Excerpts from a dataset:
^^^^^^^^^^^^^^^^

(** X6.  A string written by [writeString] is read back by [readString]:
    on a well-formed cursor at offset 0, [writeString(str)] returns the
    length of [str] and leaves a well-formed cursor, and after [reset()],
    [readString(str.length)] returns [str] itself. *)
Theorem X6_string_roundtrip (str : string) (h : store) (s : BufferStream) :
  wf h s -> offset s = 0 ->
  exists h' s',
    writeString (Some str) (h, s) = (Return (Z.of_nat (String.length str)), (h', s')) /\
    wf h' s' /\
    exists st,
      (reset ;;; readString (Z.of_nat (String.length str))) (h', s') = (Return str, st).
Proof.
  intros Hwf Ho.
  set (raw := map (fun c => byte_of (of_Z c)) (charCodes str)).
  assert (Hlen : length raw = String.length str)
    by (subst raw; now rewrite length_map, length_charCodes).
  exists (fst (stored raw h s)), (snd (stored raw h s)). split; [| split].
  - rewrite writeString_run by assumption. cbn [toBinaryArray].
    rewrite length_charCodes. fold raw. now destruct (stored raw h s).
  - now apply stored_wf.
  - destruct (stored_reset raw h s Hwf Ho) as [Hreg Hfit]. rewrite Hlen in *.
    unfold bind, reset, assign. cbn [fst snd]. unfold readString.
    rewrite Nat2Z.id, readString_loop_run by (cbn [offset view with_offset]; lia).
    cbn [offset view with_offset]. rewrite Hreg. subst raw. rewrite string_of_bytes_charCodes.
    eexists. reflexivity.
Qed.

Lemma X6_string_roundtrip_witness :
  exists h' s',
    writeString (Some "DICM"%string) ([[]], mkBufferStream 0 0 0 false 0) =
      (Return 4, (h', s')) /\
    wf h' s' /\
    exists st, (reset ;;; readString 4) (h', s') = (Return "DICM"%string, st).
Proof.
  apply (X6_string_roundtrip "DICM"%string [[]] (mkBufferStream 0 0 0 false 0)).
  - unfold wf, byteLength, contents. cbn. lia.
  - reflexivity.
Defined.

(** ** Hexadecimal strings *)

Lemma lower_hex_cases (c : ascii) :
  lower_hex c = true ->
  In c ["0"; "1"; "2"; "3"; "4"; "5"; "6"; "7"; "8"; "9"; "a"; "b"; "c"; "d"; "e"; "f"]%char.
Proof.
  destruct c as [[] [] [] [] [] [] [] []]; vm_compute; intros H;
    try discriminate H; tauto.
Qed.
(** * y-webrtc: chunk codec and signaling adapters

    A shallow embedding of the transport layer of y-webrtc:

    - [ChunkCodec]: fragmentation of a payload into frames and the
      per-peer reassembly table;
    - the signaling adapters of [src/signaling-adapters.js]
      ([DefaultSignalingAdapter], [LaravelEchoAdapter]) with their hook
      tables, and the factory [createSignalingAdapter];
    - the [DefaultSignalingAdapter] of the earlier revision of that
      module, which has no hooks, for comparison.

    Adapter methods are JavaScript [async] functions that mutate [this],
    call user hooks, call a backend library and may throw.  They are
    embedded in a small monad that threads the adapter object, collects
    the calls that leave the adapter (hooks, backend, emitted events) in a
    trace and propagates exceptions. *)

From Stdlib Require Import ZArith Lia.
From stdpp Require Import base option list strings gmap.
(** ** The document queue *)

(** [INSERT OR IGNORE INTO item_queue (title, path) VALUES (?, ?)]: [path]
    is [UNIQUE]; [last_page] takes its column default 1 and [progress] stays
    NULL. *)
Definition insert_or_ignore_queue_item (t : table queue_item) (title path : string)
    : table queue_item :=
  let id := new_rowid t in
  Table (if existsb (λ r, bool_decide (q_path r = path)) (rows t) then rows t
         else rows t ++ [QueueItem id (Some title) path (Some 1) None]) id.

Definition add_to_item_queue (fs : profile) (title path : string) : profile :=
  let '(fs, conn) := get_main_db_connection fs in
  Profile (pdf_files fs)
    (Some (MainDb (insert_or_ignore_queue_item (item_queue conn) title path)
             (old_pdf_highlights conn) (old_pdf_comments conn))).

(** The row is deleted and committed, then the per-document store file is
    removed when it exists. *)
Definition remove_from_item_queue (fs : profile) (path : string) : profile :=
  let '(fs, conn) := get_main_db_connection fs in
  Profile (delete (get_pdf_db_path path) (pdf_files fs))
    (Some (MainDb (delete_where (λ r, bool_decide (q_path r = path)) (item_queue conn))
             (old_pdf_highlights conn) (old_pdf_comments conn))).

(** [SELECT title, path FROM item_queue ORDER BY id]. *)
Definition get_item_queue (fs : profile) : profile * list (option string * string) :=
  let '(fs, conn) := get_main_db_connection fs in
  (fs, map (λ r, (q_title r, q_path r)) (sorted_by_key q_id (rows (item_queue conn)))).

Definition save_progress (fs : profile) (path : string) (progress_json : string) : profile :=
  let '(fs, conn) := get_main_db_connection fs in
  Profile (pdf_files fs)
    (Some (MainDb
       (Table (map (λ r, if bool_decide (q_path r = path)
                         then QueueItem (q_id r) (q_title r) (q_path r) (q_last_page r)
                                (Some progress_json)
                         else r) (rows (item_queue conn)))
              (sqlite_sequence (item_queue conn)))
       (old_pdf_highlights conn) (old_pdf_comments conn))).

(** The rows of [item_queue] as they are on disk. *)
Definition queue_rows (fs : profile) : list queue_item :=
  rows (item_queue (default empty_main_db (item_manager fs))).

(** ** Moving between pages *)

Definition go_to_previous_page (self : PdfViewerDialog) : outcome PdfViewerDialog :=
  go_to_page self (current_page_num self - 1).

Definition go_to_next_page (self : PdfViewerDialog) : outcome PdfViewerDialog :=
  go_to_page self (current_page_num self + 1).

(** [input] is [int(self.page_input.text())], [None] when that raises
    [ValueError]. *)
Definition jump_to_page_from_input (self : PdfViewerDialog) (input : option Z)
    : outcome PdfViewerDialog :=
  match input with
  | Some page_to_jump =>
    if (1 <=? page_to_jump) && (page_to_jump <=? total_pages self)
    then go_to_page self page_to_jump else Returned self
  | None => Returned self
  end.

(** [abs(f)]. *)
Definition Qc_abs (f : Qc) : Qc := if Qc_ltb f 0 then (- f)%Qc else f.

(** [abs(viewport_center - widget_center)] for a widget given by its
    [(y(), height())]. *)
Definition widget_distance (viewport_center : Qc) (widget : Z * Z) : Qc :=
  let widget_center := (Qc_of_Z widget.1 + Qc_of_Z widget.2 / Qc_of_Z 2)%Qc in
  Qc_abs (viewport_center - widget_center).

(** The loop of [update_current_page_on_scroll] from widget number [i] on;
    [min_distance] is [None] for [float('inf')]. *)
Fixpoint closest_page_from (viewport_center : Qc) (i : Z) (closest_page : Z)
    (min_distance : option Qc) (widgets : list (Z * Z)) : Z :=
  match widgets with
  | [] => closest_page
  | widget :: widgets =>
    let distance := widget_distance viewport_center widget in
    if match min_distance with None => true | Some m => Qc_ltb distance m end
    then closest_page_from viewport_center (i + 1) (i + 1) (Some distance) widgets
    else closest_page_from viewport_center (i + 1) closest_page min_distance widgets
  end.

(** [c] is the first widget of [p] at the least distance. *)
Definition first_closest (viewport_center : Qc) (p : list (Z * Z)) (c : Z) : Prop :=
  1 ≤ c ≤ Z.of_nat (length p)
  ∧ ∃ w, p !! Z.to_nat (c - 1) = Some w
      ∧ (∀ j w', p !! j = Some w' →
           (widget_distance viewport_center w ≤ widget_distance viewport_center w')%Qc)
      ∧ (∀ j w', p !! j = Some w' → Z.of_nat j < c - 1 →
           (widget_distance viewport_center w < widget_distance viewport_center w')%Qc).
(** [SSLCiphers.__init__(cipher_list, security_level, max_retries=...)]. *)
Definition init {S} (env : Env)
    (cipher_list security_level : pyval) (retries : option Retry) : M S t :=
  (if truthy cipher_list then
     raise_if (negb (is_str cipher_list))
       (TypeError ("Expected cipher_list to be a str, not "
                   ++ py_repr env cipher_list)) ;;
     raise_if (str_contains "@SECLEVEL" (py_str env cipher_list))
       (ValueError
          "You must not specify the Security Level manually in the cipher list.")
   else ret tt) ;;
  raise_if (negb (is_int security_level))
    (TypeError ("Expected security_level to be an int, not "
                ++ py_repr env security_level)) ;;
  raise_if (negb (in_range 6 security_level))
    (ValueError ("The security_level must be a value between 0 and 5, not "
                 ++ py_str env security_level)) ;;
  let cipher_list :=
    if negb (truthy cipher_list) then PStr "DEFAULT" else cipher_list in
  let cipher_list :=
    (py_str env cipher_list ++ ":@SECLEVEL=" ++ py_str env security_level)%string in
  ctx <- create_default_context ;;
  let ctx := {| check_hostname := false; ciphers := ciphers ctx |} in
  ctx <- set_ciphers env ctx cipher_list ;;
  ret {| ssl_context := ctx; max_retries := retries |}.

End SSLCiphers.

(* ================================================================= *)
(** ** gclient/client.py: class Auth *)

Module Auth.
Import Py Eff.

(** The configuration ([base_api], [endpoint], [headers], [payload]) and
    the token state ([token], [expiry], [token_type], [country]).  The
    state holds whatever the auth response held.  [expiry] is a float,
    kept as the whole number it holds (see [Eff.round_float]). *)
Record t : Type := {
  base_api : option string;
  endpoint : option string;
  headers : option dict;
  payload : option dict;
  token : pyval;
  expiry : option Z;
  token_type : pyval;
  country : pyval
}.

(** [Auth(base_api, endpoint, headers, payload)]: the state starts at the
    class defaults. *)
Definition init (base_api endpoint : option string) (headers payload : option dict)
  : t :=
  {| base_api := base_api; endpoint := endpoint;
     headers := headers; payload := payload;
     token := PNone; expiry := None; token_type := PNone; country := PNone |}.

Definition set_token (v : pyval) : M t unit :=
  self <- get_self ;;
  put_self {| base_api := base_api self; endpoint := endpoint self;
              headers := headers self; payload := payload self;
              token := v; expiry := expiry self;
              token_type := token_type self; country := country self |}.

Definition set_expiry (e : Z) : M t unit :=
  self <- get_self ;;
  put_self {| base_api := base_api self; endpoint := endpoint self;
              headers := headers self; payload := payload self;
              token := token self; expiry := Some e;
              token_type := token_type self; country := country self |}.

Definition set_token_type (v : pyval) : M t unit :=
  self <- get_self ;;
  put_self {| base_api := base_api self; endpoint := endpoint self;
              headers := headers self; payload := payload self;
              token := token self; expiry := expiry self;
              token_type := v; country := country self |}.

Definition set_country (v : pyval) : M t unit :=
  self <- get_self ;;
  put_self {| base_api := base_api self; endpoint := endpoint self;
              headers := headers self; payload := payload self;
              token := token self; expiry := expiry self;
              token_type := token_type self; country := v |}.

(** The string an [Optional[str]] holds once it has passed a truth test. *)
Definition str_of (s : option string) : string :=
  match s with Some s => s | None => "" end.

(** [expiry] as a value, for the truth test. *)
Definition of_opt_num (e : option Z) : pyval :=
  match e with Some z => PInt z | None => PNone end.

(** [Auth.auth(session, headers=None, payload=None)]. *)
Definition auth (env : Env) (headers_arg payload_arg : option dict) : M t pyval :=
  self <- get_self ;;
  raise_if (negb (truthy (of_opt_str (base_api self))))
    (Exception "Missing auth url base api" []) ;;
  raise_if (negb (truthy (of_opt_str (endpoint self))))
    (Exception "Missing auth endpoint" []) ;;
  r <- session_call env InAuth
         {| verb := "post";
            url := (str_of (base_api self) ++ str_of (endpoint self))%string;
            call_headers :=
              if truthy (of_opt_dict headers_arg) then headers_arg
              else headers self;
            call_data :=
              if truthy (of_opt_dict payload_arg) then payload_arg
              else payload self;
            call_params := None |} ;;
  response <- json r ;;
  has_error <- py_in "error" response ;;
  raise_if has_error (Exception "An error occurred during auth" [response]) ;;
  access_token <- getitem response "access_token" ;;
  set_token access_token ;;
  now <- time_time env ;;
  expires_in <- getitem response "expires_in" ;;
  e <- add_number now expires_in ;;
  set_expiry e ;;
  tt_ <- getitem response "token_type" ;;
  set_token_type tt_ ;;
  c <- getitem response "country" ;;
  set_country c ;;
  ret response.

(** [Auth.is_token_expired()]. *)
Definition is_token_expired (env : Env) : M t bool :=
  self <- get_self ;;
  if negb (truthy (token self)) || negb (truthy (of_opt_num (expiry self)))
  then ret true
  else
    now <- time_time env ;;
    ret (negb (match expiry self with Some e => e >? now | None => false end)).

(** [Auth.get_auth()]: the f-string ["{self.token_type} {self.token}"]. *)
Definition get_auth (env : Env) (self : t) : string :=
  (py_str env (token_type self) ++ " " ++ py_str env (token self))%string.

End Auth.

(* ================================================================= *)
(** ** gclient/client.py: class Client *)

Module Client.
Import Py Eff.

(** The [requests.Session] as [__setup_session] leaves it: the adapter
    mounted on ["https://"], the proxies, and the headers it was updated
    with. *)
Record Session : Type := {
  https_adapter : SSLCiphers.t;
  proxies : list (string * string);
  session_headers : dict
}.

Record t : Type := {
  base_api : option string;
  auth : option Auth.t;
  session : Session
}.

(** The [Retry(...)] of lines 138-142. *)
Definition retry_policy : SSLCiphers.Retry :=
  {| SSLCiphers.total := 15;
     SSLCiphers.backoff_factor := 2 # 10;
     SSLCiphers.status_forcelist := [429; 500; 502; 503; 504] |}.

(** [Client.__setup_session(headers, proxy)]. *)
Definition setup_session {S} (env : Env) (headers : dict) (proxy : option string)
  : M S Session :=
  adapter <- SSLCiphers.init env PNone (PInt 2) (Some retry_policy) ;;
  ret {| https_adapter := adapter;
         proxies :=
           match proxy with
           | Some p =>
               if truthy (PStr p) then [("http", p); ("https", p)] else []
           | None => []
           end;
         session_headers := headers |}.

(** [Client(auth, base_api, default_headers, proxy)]. *)
Definition init {S} (env : Env) (auth : option Auth.t) (base_api : option string)
    (default_headers : dict) (proxy : option string) : M S t :=
  s <- setup_session env default_headers proxy ;;
  ret {| base_api := base_api; auth := auth; session := s |}.

(** A method of [self.auth] called from a method of the client: it runs
    on the attached object, and what it does to that object stays. *)
Definition on_auth {A} (m : M Auth.t A) : M t A :=
  fun self w =>
    match auth self with
    | Some a =>
        match m a w with
        | (r, a', w') =>
            (r, {| base_api := base_api self; auth := Some a';
                   session := session self |}, w')
        end
    | None => (Raise AttributeError, self, w)
    end.

(** [Client.request(method, endpoint, headers, payload, params)]. *)
Definition request (env : Env) (method : string) (endpoint : option string)
    (headers payload params : option dict) : M t (option Response) :=
  self <- get_self ;;
  raise_if (negb (truthy (of_opt_str (base_api self))))
    (Exception "Missing url base api" []) ;;
  raise_if (negb (truthy (of_opt_str endpoint)))
    (Exception "Missing endpoint" []) ;;
  headers <-
    match auth self with
    | Some _ =>
        expired <- on_auth (Auth.is_token_expired env) ;;
        (if expired then
           _ <- on_auth (Auth.auth env None None) ;; ret tt
         else ret tt) ;;
        authorization <- on_auth (a <- get_self ;; ret (Auth.get_auth env a)) ;;
        ret (Utils.deep_merge
               (Some [("Authorization", PStr authorization)]) headers)
    | None => ret headers
    end ;;
  let url := (Auth.str_of (base_api self) ++ Auth.str_of endpoint)%string in
  if (method =? "post")%string then
    r <- session_call env InRequest
           {| verb := "post"; url := url; call_headers := headers;
              call_data := payload; call_params := params |} ;;
    ret (Some r)
  else if (method =? "get")%string then
    r <- session_call env InRequest
           {| verb := "get"; url := url; call_headers := headers;
              call_data := payload; call_params := params |} ;;
    ret (Some r)
  else ret None.

(** [Client.get] and [Client.post]. *)
Definition get (env : Env) (endpoint : option string)
    (headers payload params : option dict) : M t (option Response) :=
  request env "get" endpoint headers payload params.

Definition post (env : Env) (endpoint : option string)
    (headers payload params : option dict) : M t (option Response) :=
  request env "post" endpoint headers payload params.

End Client.

(* ================================================================= *)
(** ** A concrete world, for running the definitions *)

Module Sample.
Import Py Eff.

(** [repr] on [None], booleans, integers and plain strings; nested values
    are not spelled out. *)
Definition repr (v : pyval) : string :=
  match v with
  | PNone => "None"
  | PBool true => "True"
  | PBool false => "False"
  | PInt z => NilZero.string_of_int (Z.to_int z)
  | PStr s => ("'" ++ s ++ "'")%string
  | PDict _ => "{...}"
  end.

(** A token response of the shape the auth endpoint documents. *)
Definition token_response : pyval :=
  PDict [("access_token", PStr "abc"); ("expires_in", PInt 300);
         ("token_type", PStr "Bearer"); ("country", PStr "IT")].

(** A success response that lacks [expires_in]. *)
Definition short_response : pyval :=
  PDict [("access_token", PStr "abc"); ("token_type", PStr "Bearer");
         ("country", PStr "IT")].

Definition answering (v : pyval) : nat -> http_call -> reply :=
  fun _ _ => Responds {| status_code := 200; body := Some v |}.

(** OpenSSL accepts every cipher string, the clock reads 1000, 1001, ...,
    and every call is answered with [v]. *)
Definition env_with (v : pyval) : Env :=
  {| py_repr := repr;
     set_ciphers_ok := fun _ => true;
     clock := fun n => 1000 + Z.of_nat n;
     transport := answering v |}.

Definition env : Env := env_with token_response.

(** The same world with an OpenSSL that takes the default cipher list at a
    level written as a digit from 0 to 5, and nothing else. *)
Definition digits_env : Env :=
  {| py_repr := repr;
     set_ciphers_ok :=
       fun s =>
         existsb (fun d => (s =? "DEFAULT:@SECLEVEL=" ++ d)%string)
           ["0"; "1"; "2"; "3"; "4"; "5"];
     clock := fun n => 1000 + Z.of_nat n;
     transport := answering token_response |}.

Definition fresh_auth : Auth.t :=
  Auth.init (Some "https://id.example.com") (Some "/token")
    (Some [("Authorization", PStr "Basic dXNlcjpwdw==")])
    (Some [("grant_type", PStr "client_id")]).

^^^^^^^^^^^^^^^^

About this exercise:
Please list every line of the records that contains "offset".

Solution to this task:
    on a well-formed cursor at offset 0, [writeString(str)] returns the
  wf h s -> offset s = 0 ->
    rewrite Nat2Z.id, readString_loop_run by (cbn [offset view with_offset]; lia).
    cbn [offset view with_offset]. rewrite Hreg. subst raw. rewrite string_of_bytes_charCodes.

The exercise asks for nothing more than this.